*** Task data Section Begins ***

Lemma includes_prefix s a b :
  String.prefix a b = true -> Js.includes s b = true -> Js.includes s a = true.
Proof.
  intros Hab. induction s as [|x s IH]; cbn [Js.includes]; rewrite !orb_true_iff.
  - intros [Hb|?]; [|done]. left. by eapply prefix_trans.
  - intros [Hb|Hb]; [left; by eapply prefix_trans | right; by apply IH].
Qed.

(** X6: when the file name names no language, a body that mentions
    "javascript" makes the rule a Java rule as well: "java" occurs in
    "javascript", so both tokens are inferred and [searchByLanguage("java")]
    returns the rule. *)
Theorem javascript_body_counts_as_java doc :
  noLanguageKey (basename doc.(doc_path)) ->
  Js.includes (Js.toLowerCase doc.(doc_content)) "javascript" = true ->
  exists ls,
    (loadRule doc).(metadata).(md_language) = LangMany ls
    /\ "javascript" ∈ ls /\ "java" ∈ ls
    /\ languageCallback "java" (loadRule doc) = true.
Proof.
  intros Hno Hjs.
  assert (Hjava : Js.includes (Js.toLowerCase doc.(doc_content)) "java" = true).
  { by apply (includes_prefix _ "java" "javascript"). }
  unfold loadRule, generateMetadata. cbn [metadata md_language].
  rewrite (inferLanguage_body _ _ Hno). cbv zeta.
  set (ls := snd <$> List.filter _ languageMap).
  assert (Hin : forall key token, (key, token) ∈ languageMap ->
                  Js.includes (Js.toLowerCase doc.(doc_content)) key = true -> token ∈ ls).
  { intros key token Hkv Hinc. unfold ls.
    apply (list_elem_of_fmap_2 snd _ (key, token)).
    apply list_elem_of_In, filter_In. split; [by apply list_elem_of_In | done]. }
  assert (H1 : "javascript" ∈ ls).
  { apply (Hin "javascript"); [|done]. apply (bool_decide_unpack _). by vm_compute. }
  assert (H2 : "java" ∈ ls).
  { apply (Hin "java"); [|done]. apply (bool_decide_unpack _). by vm_compute. }
  destruct ls as [|l0 ls0] eqn:Hls; [by apply elem_of_nil in H1|].
  exists (l0 :: ls0). cbn [length Nat.ltb Nat.leb]. split; [done|]. split; [done|].
  split; [done|].
  unfold languageCallback. cbn [metadata md_language].
  apply orb_true_iff. left. by apply Analyzer.arrayIncludes_true.
Qed.
(** Three images, the call for the second one rejecting: the first unit
    succeeded and the third one would have, yet there is no report, and only
    two requests were sent. *)
Lemma rejected_call_example :
  let s' := orchestrate Images Upload.abortingClient (Scenario.initial Upload.threeImages []) in
  succeeded (outcomeAt Upload.abortingClient Upload.threeImages 0) = true /\
  succeeded (outcomeAt Upload.abortingClient Upload.threeImages 2) = true /\
  State.combinedResults s' = None /\
  map Toast.description (State.toasts s') = ["Failed to fetch"] /\
  State.requests s' = ["img0"; "img1"].
Proof.
  destruct (rejected_call_aborts_the_batch Images Upload.abortingClient
              (Scenario.initial Upload.threeImages []) 1 (ErrorValue "Failed to fetch")
              eq_refl eq_refl)
    as (Hrep & _ & Htoast).
  split; [reflexivity | split; [reflexivity | split; [exact Hrep | split]]].
  - rewrite Htoast. reflexivity.
  - reflexivity.
Defined.
(** X16. After [setAuth] of a truthy object that is JSON data,
    [requireAuth] returns that object and does not redirect, whatever its
    options; after [clearAuth] it redirects to [/login] and returns
    [null], unless [allowAnonymous] is truthy: then it returns [null] and
    stays. *)
Theorem requireAuth_session (auth : value) (st : Storage) :
  json_data auth ->
  truthy auth = true ->
  exists st',
    setAuth auth st = Ok st'
    /\ (forall opts, requireAuth opts st' = Ok (auth, None))
    /\ requireAuth None (clearAuth st') = Ok (Null, Some (lit "/login"))
    /\ (forall o, truthy (allowAnonymous o) = true ->
          requireAuth (Some o) (clearAuth st') = Ok (Null, None)).
Proof.
  intros Hjd Ht.
  destruct (setAuth_getAuth auth st Hjd) as (st' & Hset & Hget).
  exists st'. split; [exact Hset|]. split; [|split].
  - intros opts. rewrite requireAuth_eq, Hget. cbn [bind].
    rewrite Ht. reflexivity.
  - rewrite requireAuth_eq, getAuth_clearAuth. reflexivity.
  - intros o Ho. rewrite requireAuth_eq, getAuth_clearAuth. cbn [bind].
    rewrite Ho. reflexivity.
Qed.

(** X17. A [setAuth] that succeeds has written one entry: under the key
    [smart_platform_auth] the storage holds the JSON text of the
    argument, or the word [undefined] when the argument has none (it is
    [undefined]); then [getAuth] returns [null]. Every other key of the
    storage keeps its value, under [setAuth] and under [clearAuth], and
    [clearAuth] leaves no entry under the key. Whether the write succeeds
    is the storage's affair (quota, access): the statement is about the
    writes that do. *)
Theorem setAuth_stores (auth : value) (st st' : Storage) :
  setAuth auth st = Ok st' ->
  st' !! AUTH_KEY = Some (default (lit "undefined") (stringify auth))
  /\ (stringify auth = None -> getAuth st' = Ok Null)
  /\ (forall k, k <> AUTH_KEY ->
        st' !! k = st !! k /\ clearAuth st !! k = st !! k)
  /\ clearAuth st !! AUTH_KEY = None.
Proof.
  intros Hset.
  assert (E : st' = <[AUTH_KEY := default (lit "undefined") (stringify auth)]> st).
  { unfold setAuth, setItem, JSON_stringify in Hset.
    destruct (stringify auth); cbn [ToString bind] in Hset;
      inversion Hset; reflexivity. }
  subst st'. split; [|split; [|split]].
  - apply lookup_insert_eq.
  - intros ->. unfold getAuth, getItem. rewrite lookup_insert_eq. reflexivity.
  - intros k Hk. unfold clearAuth, removeItem.
    rewrite lookup_insert_ne, lookup_delete_ne by congruence. auto.
  - apply lookup_delete_eq.
Qed.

*** Task data Section Ends ***

→ **Task**: Lines holding "eapply" in the material above are to be reported.

→ **Answer section**:
  - intros [Hb|?]; [|done]. left. by eapply prefix_trans.
  - intros [Hb|Hb]; [left; by eapply prefix_trans | right; by apply IH].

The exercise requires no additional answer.